Efficiency
Measurement Errors Recent evidence has demonstrated that leading
practitioner efficiency measurement systems have only about 30% agreement across
measurement systems. This means that when one system ranks a practitioner as "inefficient,"
only about 30% of the other systems ranked the same practitioner as inefficient.
The remaining 70% of systems ranked the same practitioner as "efficient"
(K. Grazier and J.W. Thomas. A Comparative Evaluation of Risk-Adjustment Methodologies
for Profiling Physician Practice Efficiency. A report to the Robert Wood Johnson
Foundation, September 2002). These findings show that
existing systems have significant error in attempting to accurately identify inefficient
practitioners. The error needs to be eliminated, or significantly reduced, if
purchasers are to save money by identifying and dealing with inefficient practitioners.
Every practitioner falsely measured as efficient (or inefficient) leads to continued
inefficiency in the healthcare marketplace. The methodologies developed
by Cave Consulting Group are designed to reduce eight common errors in practitioner
efficiency and quality measurement. This error reduction is important to consider--if
market quality and efficiency are to be improved. Every practitioner falsely measured
as efficient (or inefficient) leads to continued inefficiency in the healthcare
market. We list eight potential errors below, and define how our suggested
methodologies correct for each error. There are other errors, but these are the
most important.
1. Support an approach based
on services per 1,000 members 2. Use a practitioner's
actual episode composition 3. No severity-of-illness
measure by medical condition 4. No age category
assignment by medical condition 5. No tracking
mechanism for related complication episodes of care 6. Under-reported
charges attributed to partial episodes 7. Over-reported
charges attributed to variable chronic disease episode endpoints 8.
No minimum number of episodes of care 1.
Support an Approach Based on Services per 1,000 members
Many practitioner
efficiency and quality methodologies continue to examine "services per 1,000
members." This approach probably adds the most to efficiency measurement
error (see Efficiency and Quality Measurement
references).
Some methodologies still attempt to adjust very heterogeneous
"services per 1,000 members" categories by age and gender--and then
compare one practitioner's utilization pattern to a peer group average. However,
age and gender explain less than 5% of the variance in a patient's medical expenditures.
This means that over 95% of the variance is unexplained, and may be attributed
to differences in patient health status. Some methodologies adjust "services
per 1,000 members" based on specific ICD.9 (or diagnosis) algorithms that
measure expected resource intensity.

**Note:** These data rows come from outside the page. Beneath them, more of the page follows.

(** ** The claims on the sample process

    A release build whose Systems are torn down in reverse order. *)

Lemma update_pumps_then_updates_every_system_witness :
  (0 <= 16)%Z
  /\ lifecycle (base (initialized_world false)) = Initialized
  /\ exists w',
      update 16 (initialized_world false) = Returns tt w'
      /\ filter is_EvSystemUpdate (new_events (initialized_world false) w')
         = map (fun s => EvSystemUpdate s 16)
               (systems (base (initialized_world false))).
Proof.
  split; [lia|]. split; [vm_compute; reflexivity|].
  destruct (update_pumps_then_updates_every_system 16
              (initialized_world false))
    as [w' [E [_ [_ [F _]]]]]; [lia | left; vm_compute; reflexivity |].
  exists w'. split; assumption.
Defined.

Lemma init_registers_the_pipeline_in_order_witness :
  config_resolves (host boot_world) = true
  /\ exists w',
      init false constructed_world = Returns tt w'
      /\ map sys_kind (systems (base w')) = pipeline_order
      /\ registered_before OgreCameraSystem OgreViewportSystem
           (systems (base w')).
Proof.
  split; [vm_compute; reflexivity|].
  pose proof (init_registers_the_pipeline_in_order false boot_world eq_refl)
    as H.
  cbv zeta in H.
  destruct H as [w' [E [_ [K [_ [_ [_ [CV _]]]]]]]].
  exists w'. repeat split; assumption.
Defined.

Lemma init_steps_in_order_witness :
  config_resolves (host boot_world) = true
  /\ exists w',
      init false constructed_world = Returns tt w'
      /\ new_events constructed_world w'
         = init_setup_events false nullptr (host constructed_world)
           ++ registration_events (m_keyboardSystem (impl constructed_world))
                (m_viewportSystem (impl constructed_world))
                (after_setupLog (host constructed_world))
           ++ map EvSystemInit
                (init_systems (m_keyboardSystem (impl constructed_world))
                   (m_viewportSystem (impl constructed_world))
                   (after_setupLog (host constructed_world))).
Proof.
  split; [vm_compute; reflexivity|].
  pose proof (init_steps_in_order false boot_world eq_refl) as H.
  cbv zeta in H.
  destruct H as [w' [E [_ T]]].
  exists w'. split; assumption.
Defined.

Lemma init_exits_with_success_before_registering_witness :
  restoreConfig_ok (host cancelled_world) = false
  /\ showConfigDialog_ok (host cancelled_world) = false
  /\ exists w',
      init false cancelled_world = Exits EXIT_SUCCESS w'
      /\ systems (base w') = [].
Proof.
  split; [vm_compute; reflexivity|]. split; [vm_compute; reflexivity|].
  destruct (init_exits_with_success_before_registering false
              cancelled_world eq_refl eq_refl)
    as [w' [E [_ [_ [_ F]]]]].
  exists w'. split; [exact E|].
  apply (F boot_world_cancelled). reflexivity.
Defined.

Lemma shutdown_tears_down_in_order_witness :
  lifecycle (base (initialized_world false)) = Initialized
  /\ m_window (impl (initialized_world false)) <> nullptr
  /\ exists w',
      shutdown true (initialized_world false) = Returns tt w'
      /\ new_events (initialized_world false) w'
         = map EvSystemShutdown
               (rev (systems (base (initialized_world false))))
           ++ [ EvDestroyInputSystem 7; EvWindowDestroy 5; EvDeleteRoot 4 ]
      /\ inputManager w' = nullptr
      /\ root w' = nullptr.
Proof.
  split; [vm_compute; reflexivity|]. split; [vm_compute; discriminate|].
  destruct (shutdown_tears_down_in_order true (initialized_world false))
    as [_ [w' [E [T [I R]]]]]; [left; vm_compute; reflexivity | vm_compute; discriminate |].
  exists w'. split; [exact E|]. split; [|split; assumption].
  revert T. vm_compute. intros T. exact T.
Defined.

Lemma lifecycle_calls_move_forward_or_fail_witness :
  in_order CallInit (lifecycle (base (initialized_world false))) = false
  /\ exists w',
      init false (initialized_world false) = Aborts LifecycleViolation w'
      /\ new_events (initialized_world false) w'
         = out_of_order_events false CallInit (initialized_world false)
      /\ base w' = base (initialized_world false).
Proof.
  assert (O : in_order CallInit
                (lifecycle (base (initialized_world false))) = false)
    by (vm_compute; reflexivity).
  split; [exact O|].
  destruct (lifecycle_calls_move_forward_or_fail false true CallInit
              (initialized_world false))
    as [_ H].
  destruct (H O) as [w' [E [T [B _]]]]. exists w'.
  split; [|split; [exact T | exact B]].
  revert E. vm_compute. intros E. exact E.
Defined.

Lemma close_during_update_sets_quit_and_completes_frame_witness :
  lifecycle (base (closing_world false)) = Initialized
  /\ In (m_window (impl (closing_world false)))
        (pending_close (host (closing_world false)))
  /\ In (m_window (impl (closing_world false)))
        (window_listeners (host (closing_world false)))
  /\ exists w',
      update 16 (closing_world false) = Returns tt w'
      /\ game_quit w' = true
      /\ filter is_EvSystemUpdate (new_events (closing_world false) w')
         = map (fun s => EvSystemUpdate s 16)
               (systems (base (closing_world false))).
Proof.
  split; [vm_compute; reflexivity|].
  split; [vm_compute; left; reflexivity|].
  split; [vm_compute; left; reflexivity|].
  destruct (close_during_update_sets_quit_and_completes_frame 16
              (closing_world false))
    as [w' [E [Q [_ [F _]]]]];
    [ left; vm_compute; reflexivity
    | vm_compute; left; reflexivity
    | vm_compute; left; reflexivity | ].
  exists w'. repeat split; assumption.
Defined.

(** C3, as the claim states it, fails on the sample process: [init]
    registers the keyboard System without constructing it; the
    constructor did, before the log was configured. *)
Lemma init_does_not_construct_the_keyboard_system :
  ~ constructs_every_system_it_registers
      (new_events constructed_world (initialized_world false)).
Proof.
  apply (registers_without_constructing_refutes 1).
  vm_compute. reflexivity.
Qed.

(** C6, as the claim states it, fails on the sample process: an [init]
    on the initialized engine whose configuration dialog is cancelled is
    out of order, yet it is not rejected as fatal; the process exits with
    the success code. *)
Lemma second_init_exits_instead_of_failing :
  in_order CallInit (lifecycle (base (reconfigured_world false))) = false
  /\ (exists w',
         run_call false true CallInit (reconfigured_world false)
         = Exits EXIT_SUCCESS w')
  /\ ~ rejected_as_fatal false true CallInit (reconfigured_world false).
Proof.
  split; [vm_compute; reflexivity|]. split.
  - eexists. vm_compute. reflexivity.
  - intros [f [w' H]]. vm_compute in H. discriminate H.
Qed.



(** ** The further properties on the sample process *)

Lemma init_leaves_four_new_handles_witness :
  init false constructed_world = Returns tt (initialized_world false)
  /\ NoDup [ root (initialized_world false);
             window (initialized_world false);
             sceneManager (initialized_world false);
             inputManager (initialized_world false) ]
  /\ In (window (initialized_world false))
        (window_listeners (host (initialized_world false))).
Proof.
  assert (H : init false constructed_world
              = Returns tt (initialized_world false))
    by (vm_compute; reflexivity).
  split; [exact H|].
  destruct (init_leaves_four_new_handles false constructed_world
              (initialized_world false) H)
    as [D [_ [_ [_ [_ L]]]]].
  split; assumption.
Defined.

Lemma shutdown_keeps_the_window_pointer_witness :
  shutdown true (initialized_world false)
  = Returns tt (world_of (shutdown true (initialized_world false)))
  /\ window (world_of (shutdown true (initialized_world false)))
     = window (initialized_world false)
  /\ window (world_of (shutdown true (initialized_world false))) <> nullptr.
Proof.
  assert (H : shutdown true (initialized_world false)
              = Returns tt
                  (world_of (shutdown true (initialized_world false))))
    by (vm_compute; reflexivity).
  split; [exact H|].
  destruct (shutdown_keeps_the_window_pointer true
              (initialized_world false)
              (world_of (shutdown true (initialized_world false))) H)
    as [K [N _]].
  split; assumption.
Defined.

Lemma loadConfig_shows_the_dialog_only_after_a_failed_restore_witness :
  m_root (impl (initialized_world false)) <> nullptr
  /\ exists w',
      loadConfig (initialized_world false)
      = (if config_resolves (host (initialized_world false))
         then Returns tt w' else Exits EXIT_SUCCESS w')
      /\ existsb is_EvShowConfigDialog
           (new_events (initialized_world false) w')
         = negb (restoreConfig_ok (host (initialized_world false))).
Proof.
  assert (R : m_root (impl (initialized_world false)) <> nullptr)
    by (vm_compute; discriminate).
  split; [exact R|].
  destruct (loadConfig_shows_the_dialog_only_after_a_failed_restore
              (initialized_world false) R)
    as [w' [E [_ [S _]]]].
  exists w'. split; assumption.
Defined.

Lemma setupInputManager_hands_over_the_window_handle_witness :
  m_window (impl (initialized_world false)) <> nullptr
  /\ exists w' text,
      setupInputManager (initialized_world false) = Returns tt w'
      /\ parse_handle text
         = Some (native_handle (host (initialized_world false))).
Proof.
  assert (W : m_window (impl (initialized_world false)) <> nullptr)
    by (vm_compute; discriminate).
  split; [exact W|].
  destruct (setupInputManager_hands_over_the_window_handle
              (initialized_world false) W)
    as [w' [text [E [_ [P _]]]]].
  exists w', text. split; assumption.
Defined.

Lemma update_raises_quit_only_for_its_own_window_witness :
  lifecycle (base (closing_world false)) = Initialized
  /\ (game_quit (world_of (update 16 (closing_world false))) = true
      <-> game_quit (closing_world false) = true
          \/ (In (m_window (impl (closing_world false)))
                 (pending_close (host (closing_world false)))
              /\ In (m_window (impl (closing_world false)))
                    (window_listeners (host (closing_world false))))).
Proof.
  assert (L : lifecycle (base (closing_world false)) = Initialized)
    by (vm_compute; reflexivity).
  split; [exact L|].
  exact (update_raises_quit_only_for_its_own_window 16
           (closing_world false) (or_introl L)).
Defined.

Lemma quit_flag_is_never_cleared_witness :
  game_quit (world_of (update 16 (closing_world false))) = true
  /\ game_quit
       (world_of
          (run_calls false true [CallUpdate 16; CallShutdown; CallInit]
             (world_of (update 16 (closing_world false)))))
     = true.
Proof.
  assert (Q : game_quit (world_of (update 16 (closing_world false))) = true)
    by (vm_compute; reflexivity).
  split; [exact Q|].
  exact (quit_flag_is_never_cleared false true
           [CallUpdate 16; CallShutdown; CallInit]
           (world_of (update 16 (closing_world false))) Q).
Defined.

The idea is that a patient's diagnosis codes
will provide more predictive power than age and gender alone. The most predictive
of the published and marketed models explain only 20% to 30% of the variance in
a patient's medical expenditures. This means that 70% or more of the variance
continues to be unexplained, and may be attributed to differences in patient health
status. Practitioners often criticize the "services per 1,000 members"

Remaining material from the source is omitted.